Task prompt: Using the records that appear below, write out exactly the lines from the one with "intros i i' t p p' (q" through the one with "(forall t p, th", keeping both end lines.

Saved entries
● ● ●

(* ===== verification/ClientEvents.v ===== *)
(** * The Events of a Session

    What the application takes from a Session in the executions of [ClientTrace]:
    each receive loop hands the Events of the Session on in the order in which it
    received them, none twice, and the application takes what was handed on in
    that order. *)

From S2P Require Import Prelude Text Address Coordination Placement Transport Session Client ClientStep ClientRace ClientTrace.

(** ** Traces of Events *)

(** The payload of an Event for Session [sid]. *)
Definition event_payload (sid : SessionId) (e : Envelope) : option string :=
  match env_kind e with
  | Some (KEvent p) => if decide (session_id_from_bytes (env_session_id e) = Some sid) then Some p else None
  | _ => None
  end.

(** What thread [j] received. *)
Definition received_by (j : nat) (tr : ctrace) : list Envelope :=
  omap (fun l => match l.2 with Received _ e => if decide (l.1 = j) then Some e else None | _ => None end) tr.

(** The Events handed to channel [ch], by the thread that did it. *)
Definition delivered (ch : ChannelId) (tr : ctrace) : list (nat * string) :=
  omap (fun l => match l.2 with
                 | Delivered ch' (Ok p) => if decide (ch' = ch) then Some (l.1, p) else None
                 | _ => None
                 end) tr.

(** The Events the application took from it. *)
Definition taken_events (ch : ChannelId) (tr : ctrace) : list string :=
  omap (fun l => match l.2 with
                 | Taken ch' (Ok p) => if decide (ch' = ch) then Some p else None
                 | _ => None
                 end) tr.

● ● ●

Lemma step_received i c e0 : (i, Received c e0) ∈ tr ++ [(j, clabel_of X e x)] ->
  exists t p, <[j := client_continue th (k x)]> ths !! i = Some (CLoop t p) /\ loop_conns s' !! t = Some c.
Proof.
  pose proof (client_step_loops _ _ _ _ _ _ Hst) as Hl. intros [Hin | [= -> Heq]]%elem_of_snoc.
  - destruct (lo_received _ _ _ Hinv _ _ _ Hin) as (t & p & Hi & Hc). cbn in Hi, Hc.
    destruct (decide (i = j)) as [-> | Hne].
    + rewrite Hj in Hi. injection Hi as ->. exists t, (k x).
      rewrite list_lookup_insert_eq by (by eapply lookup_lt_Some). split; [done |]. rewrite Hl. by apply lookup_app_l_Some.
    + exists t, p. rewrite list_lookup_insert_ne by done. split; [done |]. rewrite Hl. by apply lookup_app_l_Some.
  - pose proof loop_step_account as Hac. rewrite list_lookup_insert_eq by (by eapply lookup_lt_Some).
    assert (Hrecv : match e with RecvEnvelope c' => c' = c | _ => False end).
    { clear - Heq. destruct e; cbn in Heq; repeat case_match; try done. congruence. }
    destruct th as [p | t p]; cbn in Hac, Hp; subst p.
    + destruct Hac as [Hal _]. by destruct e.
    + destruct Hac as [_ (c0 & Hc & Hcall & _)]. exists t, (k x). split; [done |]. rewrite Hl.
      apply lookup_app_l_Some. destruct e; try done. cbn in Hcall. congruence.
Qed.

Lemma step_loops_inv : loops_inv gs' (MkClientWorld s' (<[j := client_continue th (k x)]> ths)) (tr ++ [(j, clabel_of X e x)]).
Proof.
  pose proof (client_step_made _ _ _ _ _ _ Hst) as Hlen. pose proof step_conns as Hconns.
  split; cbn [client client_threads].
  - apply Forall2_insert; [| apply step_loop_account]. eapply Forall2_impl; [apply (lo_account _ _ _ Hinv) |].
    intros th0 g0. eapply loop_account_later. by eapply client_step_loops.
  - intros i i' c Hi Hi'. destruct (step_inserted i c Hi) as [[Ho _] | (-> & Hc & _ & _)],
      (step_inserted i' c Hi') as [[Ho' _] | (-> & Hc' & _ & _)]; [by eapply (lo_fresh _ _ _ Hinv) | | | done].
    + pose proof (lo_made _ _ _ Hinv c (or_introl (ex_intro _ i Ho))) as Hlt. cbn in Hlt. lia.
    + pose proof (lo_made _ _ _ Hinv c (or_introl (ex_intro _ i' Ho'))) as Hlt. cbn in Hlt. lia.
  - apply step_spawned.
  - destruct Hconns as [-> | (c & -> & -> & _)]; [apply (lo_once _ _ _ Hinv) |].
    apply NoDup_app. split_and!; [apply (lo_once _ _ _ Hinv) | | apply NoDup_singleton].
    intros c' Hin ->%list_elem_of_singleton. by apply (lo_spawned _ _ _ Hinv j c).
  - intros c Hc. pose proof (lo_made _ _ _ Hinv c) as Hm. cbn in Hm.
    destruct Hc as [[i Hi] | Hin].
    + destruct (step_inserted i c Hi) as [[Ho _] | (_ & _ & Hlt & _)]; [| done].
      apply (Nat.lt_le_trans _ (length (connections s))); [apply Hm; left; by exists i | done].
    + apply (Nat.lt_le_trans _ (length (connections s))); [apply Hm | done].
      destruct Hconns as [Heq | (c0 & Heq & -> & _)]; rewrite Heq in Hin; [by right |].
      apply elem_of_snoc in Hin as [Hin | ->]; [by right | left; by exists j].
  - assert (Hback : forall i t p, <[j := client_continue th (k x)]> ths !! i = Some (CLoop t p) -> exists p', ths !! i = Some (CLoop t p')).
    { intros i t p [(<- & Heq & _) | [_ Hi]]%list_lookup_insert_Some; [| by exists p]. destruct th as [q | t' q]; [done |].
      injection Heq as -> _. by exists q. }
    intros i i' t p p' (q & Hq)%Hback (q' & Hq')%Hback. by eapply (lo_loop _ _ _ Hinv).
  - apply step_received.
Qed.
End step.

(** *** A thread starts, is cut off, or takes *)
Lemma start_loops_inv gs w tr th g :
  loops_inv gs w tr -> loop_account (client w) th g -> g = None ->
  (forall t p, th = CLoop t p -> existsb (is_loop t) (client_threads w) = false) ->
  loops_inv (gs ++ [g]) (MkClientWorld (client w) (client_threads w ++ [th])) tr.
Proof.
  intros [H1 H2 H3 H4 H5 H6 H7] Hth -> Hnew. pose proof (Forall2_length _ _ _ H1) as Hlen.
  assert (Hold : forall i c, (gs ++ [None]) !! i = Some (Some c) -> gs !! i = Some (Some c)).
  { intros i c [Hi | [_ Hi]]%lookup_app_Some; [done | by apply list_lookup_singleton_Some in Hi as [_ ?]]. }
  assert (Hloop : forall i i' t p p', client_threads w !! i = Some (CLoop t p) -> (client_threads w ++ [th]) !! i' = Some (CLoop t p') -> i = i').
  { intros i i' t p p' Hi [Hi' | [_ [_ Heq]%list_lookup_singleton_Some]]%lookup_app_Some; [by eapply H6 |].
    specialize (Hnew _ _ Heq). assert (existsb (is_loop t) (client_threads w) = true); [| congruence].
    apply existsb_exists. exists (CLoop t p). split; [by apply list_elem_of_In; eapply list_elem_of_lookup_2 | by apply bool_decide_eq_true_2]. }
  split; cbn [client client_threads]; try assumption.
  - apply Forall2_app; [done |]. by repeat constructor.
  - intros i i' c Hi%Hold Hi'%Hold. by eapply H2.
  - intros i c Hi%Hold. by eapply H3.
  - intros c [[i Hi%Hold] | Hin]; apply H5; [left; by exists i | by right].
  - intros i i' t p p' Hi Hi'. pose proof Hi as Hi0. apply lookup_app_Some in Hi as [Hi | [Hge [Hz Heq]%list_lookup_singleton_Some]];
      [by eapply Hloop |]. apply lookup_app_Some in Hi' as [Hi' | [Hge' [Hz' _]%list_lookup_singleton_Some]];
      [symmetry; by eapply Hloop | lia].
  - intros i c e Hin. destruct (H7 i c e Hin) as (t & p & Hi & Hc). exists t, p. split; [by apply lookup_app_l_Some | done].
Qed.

● ● ●

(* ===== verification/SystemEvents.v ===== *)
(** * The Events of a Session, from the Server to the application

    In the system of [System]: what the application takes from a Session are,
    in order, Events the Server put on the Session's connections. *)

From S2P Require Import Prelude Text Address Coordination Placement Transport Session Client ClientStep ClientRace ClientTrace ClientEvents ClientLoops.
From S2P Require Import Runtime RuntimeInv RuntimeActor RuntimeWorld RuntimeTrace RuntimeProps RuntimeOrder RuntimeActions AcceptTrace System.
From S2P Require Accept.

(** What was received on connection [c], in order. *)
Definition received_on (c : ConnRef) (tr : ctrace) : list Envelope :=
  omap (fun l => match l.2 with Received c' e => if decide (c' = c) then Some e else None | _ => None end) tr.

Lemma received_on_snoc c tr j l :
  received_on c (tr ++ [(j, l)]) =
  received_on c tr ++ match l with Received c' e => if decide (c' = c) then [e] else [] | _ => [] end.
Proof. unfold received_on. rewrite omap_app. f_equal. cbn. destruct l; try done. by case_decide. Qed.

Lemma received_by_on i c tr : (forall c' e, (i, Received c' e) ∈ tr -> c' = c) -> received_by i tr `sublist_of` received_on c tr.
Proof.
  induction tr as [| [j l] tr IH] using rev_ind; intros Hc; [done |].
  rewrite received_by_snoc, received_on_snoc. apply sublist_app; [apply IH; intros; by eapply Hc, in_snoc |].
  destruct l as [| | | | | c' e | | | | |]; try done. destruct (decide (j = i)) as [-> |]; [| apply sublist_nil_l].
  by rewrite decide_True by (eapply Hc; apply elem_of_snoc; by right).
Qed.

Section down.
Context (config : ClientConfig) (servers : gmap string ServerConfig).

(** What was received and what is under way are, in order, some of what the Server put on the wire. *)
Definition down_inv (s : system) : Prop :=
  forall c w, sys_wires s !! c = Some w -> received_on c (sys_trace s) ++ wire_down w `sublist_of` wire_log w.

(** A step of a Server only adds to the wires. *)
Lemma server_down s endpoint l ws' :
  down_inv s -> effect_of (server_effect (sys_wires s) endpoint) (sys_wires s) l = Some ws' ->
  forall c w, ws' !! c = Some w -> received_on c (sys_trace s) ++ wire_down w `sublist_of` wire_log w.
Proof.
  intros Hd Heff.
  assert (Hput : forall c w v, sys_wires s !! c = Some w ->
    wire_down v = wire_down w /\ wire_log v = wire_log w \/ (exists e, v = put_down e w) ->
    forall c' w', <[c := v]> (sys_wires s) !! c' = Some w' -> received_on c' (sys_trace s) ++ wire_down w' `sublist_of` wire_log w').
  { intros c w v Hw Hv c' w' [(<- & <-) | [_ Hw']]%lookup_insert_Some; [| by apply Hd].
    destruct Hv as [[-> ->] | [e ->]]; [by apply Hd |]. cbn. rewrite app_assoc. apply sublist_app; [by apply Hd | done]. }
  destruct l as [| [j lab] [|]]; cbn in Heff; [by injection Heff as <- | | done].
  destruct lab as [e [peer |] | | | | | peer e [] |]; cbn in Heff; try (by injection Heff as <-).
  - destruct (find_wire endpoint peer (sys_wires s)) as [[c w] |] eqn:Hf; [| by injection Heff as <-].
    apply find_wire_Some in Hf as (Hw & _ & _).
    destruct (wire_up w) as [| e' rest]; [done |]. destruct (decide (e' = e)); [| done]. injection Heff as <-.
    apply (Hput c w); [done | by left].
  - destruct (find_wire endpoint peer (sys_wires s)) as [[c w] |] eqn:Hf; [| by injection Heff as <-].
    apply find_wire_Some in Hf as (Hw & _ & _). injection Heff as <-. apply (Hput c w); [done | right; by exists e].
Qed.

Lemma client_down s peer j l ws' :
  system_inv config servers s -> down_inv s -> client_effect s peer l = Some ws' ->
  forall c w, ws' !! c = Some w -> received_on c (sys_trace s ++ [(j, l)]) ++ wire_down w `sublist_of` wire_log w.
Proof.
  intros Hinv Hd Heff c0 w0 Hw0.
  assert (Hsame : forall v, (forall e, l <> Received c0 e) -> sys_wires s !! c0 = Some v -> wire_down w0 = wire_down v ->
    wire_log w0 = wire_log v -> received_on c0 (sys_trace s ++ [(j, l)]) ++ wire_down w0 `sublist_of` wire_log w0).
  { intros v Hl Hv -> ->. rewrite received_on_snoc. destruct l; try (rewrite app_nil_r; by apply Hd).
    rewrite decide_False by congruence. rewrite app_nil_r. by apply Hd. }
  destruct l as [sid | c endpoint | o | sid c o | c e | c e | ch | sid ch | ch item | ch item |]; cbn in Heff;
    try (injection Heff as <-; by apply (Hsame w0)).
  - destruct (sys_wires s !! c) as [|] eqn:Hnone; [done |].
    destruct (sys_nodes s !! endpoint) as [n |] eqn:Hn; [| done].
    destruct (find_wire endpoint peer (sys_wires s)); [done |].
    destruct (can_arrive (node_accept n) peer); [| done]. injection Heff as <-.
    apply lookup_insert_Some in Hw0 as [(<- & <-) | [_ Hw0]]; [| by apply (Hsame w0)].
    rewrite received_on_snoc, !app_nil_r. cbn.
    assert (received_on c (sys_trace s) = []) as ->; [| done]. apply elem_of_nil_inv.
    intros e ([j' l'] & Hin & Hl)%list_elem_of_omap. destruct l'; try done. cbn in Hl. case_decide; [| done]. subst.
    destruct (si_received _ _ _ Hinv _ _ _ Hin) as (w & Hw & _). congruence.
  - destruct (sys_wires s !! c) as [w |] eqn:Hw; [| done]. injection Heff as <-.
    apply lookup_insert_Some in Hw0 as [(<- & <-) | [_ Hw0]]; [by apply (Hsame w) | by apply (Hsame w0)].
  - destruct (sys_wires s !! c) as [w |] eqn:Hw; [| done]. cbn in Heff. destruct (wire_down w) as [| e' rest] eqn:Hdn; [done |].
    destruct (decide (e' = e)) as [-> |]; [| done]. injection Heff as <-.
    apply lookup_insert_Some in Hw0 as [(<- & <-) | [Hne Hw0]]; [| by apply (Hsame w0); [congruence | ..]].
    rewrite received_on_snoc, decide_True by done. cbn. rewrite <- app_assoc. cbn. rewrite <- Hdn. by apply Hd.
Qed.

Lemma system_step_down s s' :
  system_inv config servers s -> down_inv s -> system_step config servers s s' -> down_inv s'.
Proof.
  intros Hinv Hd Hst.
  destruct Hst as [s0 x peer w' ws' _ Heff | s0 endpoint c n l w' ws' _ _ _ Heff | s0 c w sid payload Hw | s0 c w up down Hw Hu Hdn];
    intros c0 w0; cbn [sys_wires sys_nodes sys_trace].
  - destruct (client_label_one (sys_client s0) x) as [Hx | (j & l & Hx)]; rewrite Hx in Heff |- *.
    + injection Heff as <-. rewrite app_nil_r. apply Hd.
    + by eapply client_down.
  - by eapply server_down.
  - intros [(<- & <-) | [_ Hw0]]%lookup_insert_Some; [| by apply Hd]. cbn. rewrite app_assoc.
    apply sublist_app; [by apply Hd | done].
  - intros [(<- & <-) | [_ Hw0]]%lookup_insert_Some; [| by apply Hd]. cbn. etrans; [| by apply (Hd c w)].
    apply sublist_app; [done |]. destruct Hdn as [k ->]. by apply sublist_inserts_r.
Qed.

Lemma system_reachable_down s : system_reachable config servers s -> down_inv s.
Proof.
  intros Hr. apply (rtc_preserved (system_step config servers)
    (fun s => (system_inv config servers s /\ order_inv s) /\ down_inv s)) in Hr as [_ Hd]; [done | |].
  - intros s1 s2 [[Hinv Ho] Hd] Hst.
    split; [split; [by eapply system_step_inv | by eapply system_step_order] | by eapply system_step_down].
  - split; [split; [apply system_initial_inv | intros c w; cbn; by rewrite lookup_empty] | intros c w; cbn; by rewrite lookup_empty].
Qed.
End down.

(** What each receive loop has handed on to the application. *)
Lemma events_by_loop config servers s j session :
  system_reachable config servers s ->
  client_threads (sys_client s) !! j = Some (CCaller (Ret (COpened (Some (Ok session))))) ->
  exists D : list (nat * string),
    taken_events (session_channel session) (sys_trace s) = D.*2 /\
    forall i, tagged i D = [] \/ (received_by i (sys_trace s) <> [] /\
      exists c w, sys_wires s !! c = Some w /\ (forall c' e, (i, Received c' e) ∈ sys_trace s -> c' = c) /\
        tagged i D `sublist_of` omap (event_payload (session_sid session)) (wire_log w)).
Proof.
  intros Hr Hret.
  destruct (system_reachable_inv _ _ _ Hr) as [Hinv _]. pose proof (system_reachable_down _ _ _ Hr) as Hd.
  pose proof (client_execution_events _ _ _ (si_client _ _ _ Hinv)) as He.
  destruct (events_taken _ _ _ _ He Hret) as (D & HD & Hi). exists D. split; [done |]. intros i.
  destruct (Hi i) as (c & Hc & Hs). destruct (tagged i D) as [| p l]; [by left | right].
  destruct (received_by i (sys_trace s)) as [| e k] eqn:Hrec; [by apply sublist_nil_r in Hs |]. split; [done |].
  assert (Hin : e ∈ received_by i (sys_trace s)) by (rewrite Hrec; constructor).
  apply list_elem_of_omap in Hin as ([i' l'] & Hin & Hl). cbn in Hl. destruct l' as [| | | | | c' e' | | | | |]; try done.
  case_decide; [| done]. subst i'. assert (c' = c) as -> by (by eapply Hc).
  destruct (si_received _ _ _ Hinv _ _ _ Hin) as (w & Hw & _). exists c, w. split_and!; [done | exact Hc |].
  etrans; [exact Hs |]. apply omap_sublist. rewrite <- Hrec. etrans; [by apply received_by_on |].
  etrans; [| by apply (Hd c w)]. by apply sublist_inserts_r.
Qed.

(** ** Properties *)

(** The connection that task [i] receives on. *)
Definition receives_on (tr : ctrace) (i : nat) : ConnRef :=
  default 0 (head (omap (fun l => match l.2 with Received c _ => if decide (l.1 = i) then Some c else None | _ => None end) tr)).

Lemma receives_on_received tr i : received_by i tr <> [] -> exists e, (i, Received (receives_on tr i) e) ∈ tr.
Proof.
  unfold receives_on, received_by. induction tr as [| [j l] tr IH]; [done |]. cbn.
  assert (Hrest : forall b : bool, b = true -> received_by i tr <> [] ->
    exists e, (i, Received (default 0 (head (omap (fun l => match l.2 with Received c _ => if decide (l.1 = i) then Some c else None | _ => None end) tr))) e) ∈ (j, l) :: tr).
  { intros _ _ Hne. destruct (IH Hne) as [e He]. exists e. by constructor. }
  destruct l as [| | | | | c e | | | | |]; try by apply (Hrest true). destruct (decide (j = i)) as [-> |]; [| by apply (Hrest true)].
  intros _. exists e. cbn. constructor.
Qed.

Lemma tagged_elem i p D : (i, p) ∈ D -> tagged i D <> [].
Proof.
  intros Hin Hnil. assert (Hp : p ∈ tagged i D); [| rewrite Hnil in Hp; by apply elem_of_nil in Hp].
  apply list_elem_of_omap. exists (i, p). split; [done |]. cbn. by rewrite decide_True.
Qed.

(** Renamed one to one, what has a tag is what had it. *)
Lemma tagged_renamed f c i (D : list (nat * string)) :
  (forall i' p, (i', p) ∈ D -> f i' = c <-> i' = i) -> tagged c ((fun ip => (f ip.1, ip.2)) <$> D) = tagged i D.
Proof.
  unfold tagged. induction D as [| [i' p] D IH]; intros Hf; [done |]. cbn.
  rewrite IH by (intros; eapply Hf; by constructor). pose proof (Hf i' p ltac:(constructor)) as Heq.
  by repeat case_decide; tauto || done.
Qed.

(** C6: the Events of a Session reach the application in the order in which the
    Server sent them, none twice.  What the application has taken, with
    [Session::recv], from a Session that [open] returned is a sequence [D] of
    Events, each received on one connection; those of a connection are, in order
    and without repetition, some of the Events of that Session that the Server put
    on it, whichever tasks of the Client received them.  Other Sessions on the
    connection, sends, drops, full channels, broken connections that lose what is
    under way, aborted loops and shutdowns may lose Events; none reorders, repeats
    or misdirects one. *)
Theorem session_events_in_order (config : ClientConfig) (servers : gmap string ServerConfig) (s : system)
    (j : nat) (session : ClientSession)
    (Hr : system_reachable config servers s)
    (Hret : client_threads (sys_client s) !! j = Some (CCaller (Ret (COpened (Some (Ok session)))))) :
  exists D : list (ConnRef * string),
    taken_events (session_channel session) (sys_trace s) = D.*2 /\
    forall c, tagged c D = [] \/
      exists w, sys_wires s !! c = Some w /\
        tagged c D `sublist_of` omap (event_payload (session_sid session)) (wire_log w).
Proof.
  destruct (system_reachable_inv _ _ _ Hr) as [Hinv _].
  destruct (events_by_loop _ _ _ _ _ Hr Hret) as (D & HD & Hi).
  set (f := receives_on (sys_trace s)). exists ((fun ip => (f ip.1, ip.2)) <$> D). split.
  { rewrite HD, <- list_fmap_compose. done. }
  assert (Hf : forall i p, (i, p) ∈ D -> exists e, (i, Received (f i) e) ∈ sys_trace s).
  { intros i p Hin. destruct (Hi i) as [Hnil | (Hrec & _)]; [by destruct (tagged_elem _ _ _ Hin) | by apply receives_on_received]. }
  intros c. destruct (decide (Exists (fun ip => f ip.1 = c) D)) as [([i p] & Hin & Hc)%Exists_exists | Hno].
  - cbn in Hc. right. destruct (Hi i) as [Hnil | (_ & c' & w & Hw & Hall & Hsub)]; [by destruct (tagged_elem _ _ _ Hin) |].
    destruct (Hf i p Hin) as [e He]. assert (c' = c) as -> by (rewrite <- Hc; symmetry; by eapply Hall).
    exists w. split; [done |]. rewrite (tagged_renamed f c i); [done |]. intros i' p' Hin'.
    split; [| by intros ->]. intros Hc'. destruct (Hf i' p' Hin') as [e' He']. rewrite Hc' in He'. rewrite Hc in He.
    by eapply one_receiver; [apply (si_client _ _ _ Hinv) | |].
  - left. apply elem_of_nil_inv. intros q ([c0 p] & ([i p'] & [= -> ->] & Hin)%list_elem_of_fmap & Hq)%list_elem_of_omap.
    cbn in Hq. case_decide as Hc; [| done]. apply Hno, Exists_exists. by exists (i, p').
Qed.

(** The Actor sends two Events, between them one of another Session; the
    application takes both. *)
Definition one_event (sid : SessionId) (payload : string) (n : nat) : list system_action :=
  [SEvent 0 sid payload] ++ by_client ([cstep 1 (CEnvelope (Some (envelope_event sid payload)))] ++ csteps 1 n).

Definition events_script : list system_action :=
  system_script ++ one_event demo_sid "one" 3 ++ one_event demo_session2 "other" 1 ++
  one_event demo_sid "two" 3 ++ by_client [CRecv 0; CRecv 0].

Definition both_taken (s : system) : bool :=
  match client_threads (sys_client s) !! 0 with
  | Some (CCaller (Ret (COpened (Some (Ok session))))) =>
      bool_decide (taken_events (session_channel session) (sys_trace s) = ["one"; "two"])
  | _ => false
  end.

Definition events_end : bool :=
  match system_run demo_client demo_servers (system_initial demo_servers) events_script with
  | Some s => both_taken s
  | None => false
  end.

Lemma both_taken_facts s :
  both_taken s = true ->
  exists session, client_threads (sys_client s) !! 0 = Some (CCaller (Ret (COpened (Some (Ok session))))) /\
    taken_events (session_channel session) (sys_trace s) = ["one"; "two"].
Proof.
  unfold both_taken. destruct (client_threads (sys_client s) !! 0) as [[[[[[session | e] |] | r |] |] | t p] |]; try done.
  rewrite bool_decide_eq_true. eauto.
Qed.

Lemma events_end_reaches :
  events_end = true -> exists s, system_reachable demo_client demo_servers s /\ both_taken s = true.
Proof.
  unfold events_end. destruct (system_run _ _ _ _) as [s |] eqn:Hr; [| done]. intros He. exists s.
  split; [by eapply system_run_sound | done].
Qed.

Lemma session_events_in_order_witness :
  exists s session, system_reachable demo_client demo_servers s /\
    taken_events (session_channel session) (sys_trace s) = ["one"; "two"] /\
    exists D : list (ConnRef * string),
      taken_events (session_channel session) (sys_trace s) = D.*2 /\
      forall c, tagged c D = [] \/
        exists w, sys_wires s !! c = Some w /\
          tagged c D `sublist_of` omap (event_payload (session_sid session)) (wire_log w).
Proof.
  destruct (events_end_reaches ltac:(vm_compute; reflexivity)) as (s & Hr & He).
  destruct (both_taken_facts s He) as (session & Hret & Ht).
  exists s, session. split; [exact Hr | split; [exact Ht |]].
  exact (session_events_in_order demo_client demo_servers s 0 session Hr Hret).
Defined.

● ● ●

Written solution:
    intros i i' t p p' (q & Hq)%Hback (q' & Hq')%Hback. by eapply (lo_loop _ _ _ Hinv).
  - apply step_received.
Qed.
End step.

(** *** A thread starts, is cut off, or takes *)
Lemma start_loops_inv gs w tr th g :
  loops_inv gs w tr -> loop_account (client w) th g -> g = None ->
  (forall t p, th = CLoop t p -> existsb (is_loop t) (client_threads w) = false) ->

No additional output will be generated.